Pra onde a razão me levou, afinal? Como eu fui covarde! Aliás, como éramos covardes deixando que o medo de um futuro nada certo nos impedisse de ter nosso presente. Como éramos infantis em ditar que o tempo que tínhamos devia ter prazo e, não, prosa. Como fui imediatista em achar que eu precisava de alguém que fosse exatamente tudo que eu buscava, e não, quem estivesse disposto a se moldar a mim.

Eu o interrompi, estava eufórica. Tudo estava claro demais pra mim. Era culpa dos nossos vinte e poucos anos. Achávamos que só podíamos nos envolver com quem fosse a pessoa certa. Passávamos a maior parte do tempo nos preocupando em ser prestáveis, aceitáveis, menos errantes. Cada vez mais covardes. Abrimos mão do risco, dizíamos a torto e a direita quão importante era nossa estabilidade; emocional, financeira, profissional. Como éramos superficiais! Como éramos estúpidos! Deixávamos de lado a chance de viver qualquer aventura, desventura e, claro, ruptura que a vida nos desse por um punhado de certeza que não nos levariam a caminho algum. Vivíamos na contradição da perda de tempo por causa do tempo que não teríamos se não o perdêssemos tanto.

Olhei pra ele e disse, e dessa vez, cada célula do meu corpo pulsava, cada pelo se arrepiava “e se você não soubesse que teríamos um fim, ainda estaria comigo?”

“Claro.”, foi o que ele me respondeu.

Sorri de volta, um tanto receosa, um tanto aliviada. Sinceramente, eu não tinha como saber o que nos aconteceria. Nunca tive. A diferença é que com o passar dos anos, eu me achei mais esperta. Subestimei o tempo, tentei enganá-lo. Mas a verdade é que não podemos vencê-lo, tampouco prevê-lo.

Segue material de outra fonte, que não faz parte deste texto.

Lemma load_prompts_unreadable (w : world) :
  prompts_json w = Unreadable ->
  load_prompts w
  = (write_file PROMPTS_PATH (Holds (prompts_value _default_prompts)) w,
     inr (prompts_value _default_prompts)).
Proof.
  intros H. destruct w as [cfg prm snt rmt]. simpl in H. subst prm. reflexivity.
Qed.

Lemma load_prompts_list (w : world) (items : list pyval) :
  prompts_json w = Holds (PList items) -> load_prompts w = (w, inr (PList items)).
Proof.
  intros H. destruct w as [cfg prm snt rmt]. simpl in H. subst prm. reflexivity.
Qed.

(** A document that is not a list: the defaults are returned, nothing is
    written. *)
Lemma load_prompts_not_list (w : world) (v : pyval) :
  prompts_json w = Holds v ->
  is_list v = false ->
  load_prompts w = (w, inr (prompts_value _default_prompts)).
Proof.
  intros H Hv. destruct w as [cfg prm snt rmt]. simpl in H. subst prm.
  destruct v; try reflexivity. discriminate Hv.
Qed.

(** C4: on a template file that holds a JSON object, [load_prompts]
    returns the two defaults, Professional Tone first and Fix Grammar
    second, and leaves the file as it was: the object is still there, the
    defaults are not written. *)
Theorem load_prompts_leaves_non_list_file :
  let w := {| config_json := Missing; prompts_json := Holds (PDict []);
              sent := []; remote := offline |} in
  load_prompts w = (w, inr (prompts_value [professional_tone; fix_grammar]))
  /\ map name _default_prompts = ["Professional Tone"; "Fix Grammar"]
  /\ prompts_json (fst (load_prompts w)) = Holds (PDict [])
  /\ prompts_json (fst (load_prompts w))
     <> Holds (prompts_value _default_prompts).
Proof.
  cbv zeta. repeat split. discriminate.
Qed.

(** ** The API client *)

Section ClientFacts.

Variable fe : extended_formatter.

Lemma call_after_load (w : world) (cfg : pyval) (captured instruction : string) :
  config_json w = Holds cfg ->
  call_openrouter_api fe captured instruction w
  = match get cfg "api_key" (PStr EmptyString) with
    | inl e => (w, inl e)
    | inr key =>
        match strip_method key with
        | inl e => (w, inl e)
        | inr api_key =>
            if (api_key =? EmptyString) || (api_key =? placeholder) then
              (w, inl (RuntimeError ApiKeyMissing))
            else
              (response <-
                 requests_post
                   (build_request api_key
                      (_combine_prompt fe captured instruction)) ;;
               lift (raise_for_status response) ;;
               data <- lift (response_json response) ;;
               lift (first_choice_content data)) w
        end
    end.
Proof.
  intros H. unfold call_openrouter_api.
  unfold bind at 1. rewrite (load_config_holds w cfg H).
  unfold bind at 1. unfold lift at 1.
  destruct (get cfg "api_key" (PStr EmptyString)) as [e | key]; [reflexivity |].
  unfold bind at 1. unfold lift at 1.
  destruct (strip_method key) as [e | api_key]; [reflexivity |].
  now destruct ((api_key =? EmptyString) || (api_key =? placeholder)).
Qed.

Lemma call_with_default_config (w : world) (captured instruction : string) :
  config_json w = Missing \/ config_json w = Unreadable ->
  call_openrouter_api fe captured instruction w
  = (write_file CONFIG_PATH (Holds default_config) w,
     inl (RuntimeError ApiKeyMissing)).
Proof.
  intros H. unfold call_openrouter_api. unfold bind at 1.
  replace (load_config w)
    with (write_file CONFIG_PATH (Holds default_config) w,
          @inr py_exc pyval default_config).
  - reflexivity.
  - symmetry. destruct H as [H | H].
    + now apply load_config_missing.
    + now apply load_config_unreadable.
Qed.

Lemma call_answered (w : world) (cfg : pyval) (key : string)
      (captured instruction : string) (status : Z) (data : pyval) :
  config_json w = Holds cfg ->
  get cfg "api_key" (PStr EmptyString) = inr (PStr key) ->
  usable_key (Str.strip key) = true ->
  remote w (build_request (Str.strip key)
                          (_combine_prompt fe captured instruction))
  = Reply status (Some data) ->
  ((400 <=? status) && (status <? 600))%Z = false ->
  snd (call_openrouter_api fe captured instruction w)
  = first_choice_content data.
Proof.
  intros Hcfg Hkey Huse Hreply Hstatus.
  rewrite (call_after_load w cfg _ _ Hcfg), Hkey. simpl strip_method. cbv iota.
  unfold usable_key in Huse. apply negb_true_iff in Huse. rewrite Huse.
  unfold bind at 1. unfold requests_post. rewrite Hreply.
  unfold bind at 1. unfold lift at 1. unfold raise_for_status. rewrite Hstatus.
  unfold bind at 1. unfold lift at 1. simpl response_json. cbv iota.
  reflexivity.
Qed.

End ClientFacts.

Lemma first_choice_content_of_candidate (data content : pyval) :
  first_candidate_content data = Some content ->
  first_choice_content data
  = if truthy content then inr content else inl (RuntimeError EmptyContent).
Proof.
  unfold first_candidate_content, choices_of, first_choice_content, get.
  destruct data as [| | | | | | items]; try discriminate.
  destruct (lookup "choices" items) as [[| | | | | choices |] |]; try discriminate.
  destruct choices as [| [| | | | | | choice] rest]; try discriminate.
  simpl.
  destruct (lookup "message" choice) as [[| | | | | | message] |];
    try discriminate.
  intros ->. now destruct (truthy content).
Qed.

(** Whatever is returned is the message content of the first candidate. *)
Lemma first_choice_content_verbatim (data content : pyval) :
  first_choice_content data = inr content ->
  first_candidate_content data = Some content /\ truthy content = true.
Proof.
  intros H. unfold first_choice_content, get in H.
  unfold first_candidate_content, choices_of.
  destruct data as [| | | | | | items]; try discriminate H.
  destruct (lookup "choices" items) as [choices |]; [| discriminate H].
  destruct (truthy choices) eqn:Hc; [| discriminate H]. cbn [negb] in H.
  destruct choices as [| | | | | [| choice rest] |]; try discriminate H.
  - simpl in H. destruct s; discriminate H.
  - cbn [getitem0] in H.
    destruct choice as [| | | | | | fields]; try discriminate H.
    destruct (lookup "message" fields) as [message |].
    + destruct message as [| | | | | | inner]; try discriminate H.
      destruct (lookup "content" inner) as [c |].
      * destruct (truthy c) eqn:Ht; [| discriminate H].
        cbn [negb] in H. injection H as ->. now split.
      * discriminate H.
    + discriminate H.
Qed.

(** Bodies of other shapes: a null or absent content counts as empty, a
    body that is not an object has no [get]. *)
Example other_bodies :
  first_choice_content
    (PDict [("choices", PList [PDict [("message", PDict [("content", PNone)])]])])
  = inl (RuntimeError EmptyContent)
  /\ first_choice_content
       (PDict [("choices", PList [PDict [("message", PDict [])]])])
     = inl (RuntimeError EmptyContent)
  /\ first_choice_content (PDict [("choices", PNone)])
     = inl (RuntimeError NoChoices)
  /\ first_choice_content (PList []) = inl AttributeError.
Proof.
  repeat split.
Qed.

(** C7: when the settings give no usable credential (no file, a file that
    cannot be read, no [api_key], a key that is blank or the placeholder
    once trimmed), [call_openrouter_api] raises the missing-key error and
    the list of requests sent is what it was: nothing goes to the network. *)
Theorem missing_credential_sends_nothing
        (fe : extended_formatter) (w : world) (captured instruction : string) :
  credential_missing w ->
  snd (call_openrouter_api fe captured instruction w)
  = inl (RuntimeError ApiKeyMissing)
  /\ sent (fst (call_openrouter_api fe captured instruction w)) = sent w.
Proof.
  intros [H | [H | (items & H & Hkey)]].
  - rewrite call_with_default_config by now left. now split.
  - rewrite call_with_default_config by now right. now split.
  - rewrite (call_after_load fe w _ _ _ H). unfold get.
    destruct Hkey as [-> | (k & -> & Hk)].
    + now split.
    + simpl strip_method. cbv iota.
      destruct Hk as [-> | ->]; now split.
Qed.

Lemma missing_credential_sends_nothing_witness :
  let w := {| config_json := Holds (PDict [("api_key", PStr "  ")]);
              prompts_json := Missing; sent := [];
              remote := fun _ => Reply 200 (Some hello_body) |} in
  snd (call_openrouter_api raising "helo wrld" "Fix: {text}" w)
  = inl (RuntimeError ApiKeyMissing)
  /\ sent (fst (call_openrouter_api raising "helo wrld" "Fix: {text}" w)) = sent w.
Proof.
  intros w. apply (missing_credential_sends_nothing raising w).
  right. right. exists [("api_key", PStr "  ")]. split; [reflexivity |].
  right. exists "  ". split; [reflexivity | left; reflexivity].
Defined.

Assumi o controle da minha própria vida naquele momento. Se não fôssemos dar certo que tivéssemos esgotado todas as nossas possibilidades. Que fôssemos ao chão, ao inferno. Se não fôssemos dar certo que fosse real, que me fizesse sentir dentre tanto sentimento algum que servisse.

É culpa dos meus vinte e poucos anos, confesso. Desenvolvi um medo de me perder em outros passos que me matava aos poucos. Errada demais pra ser madura, mas jovem demais pra ser covarde, escolhi pagar pra ver.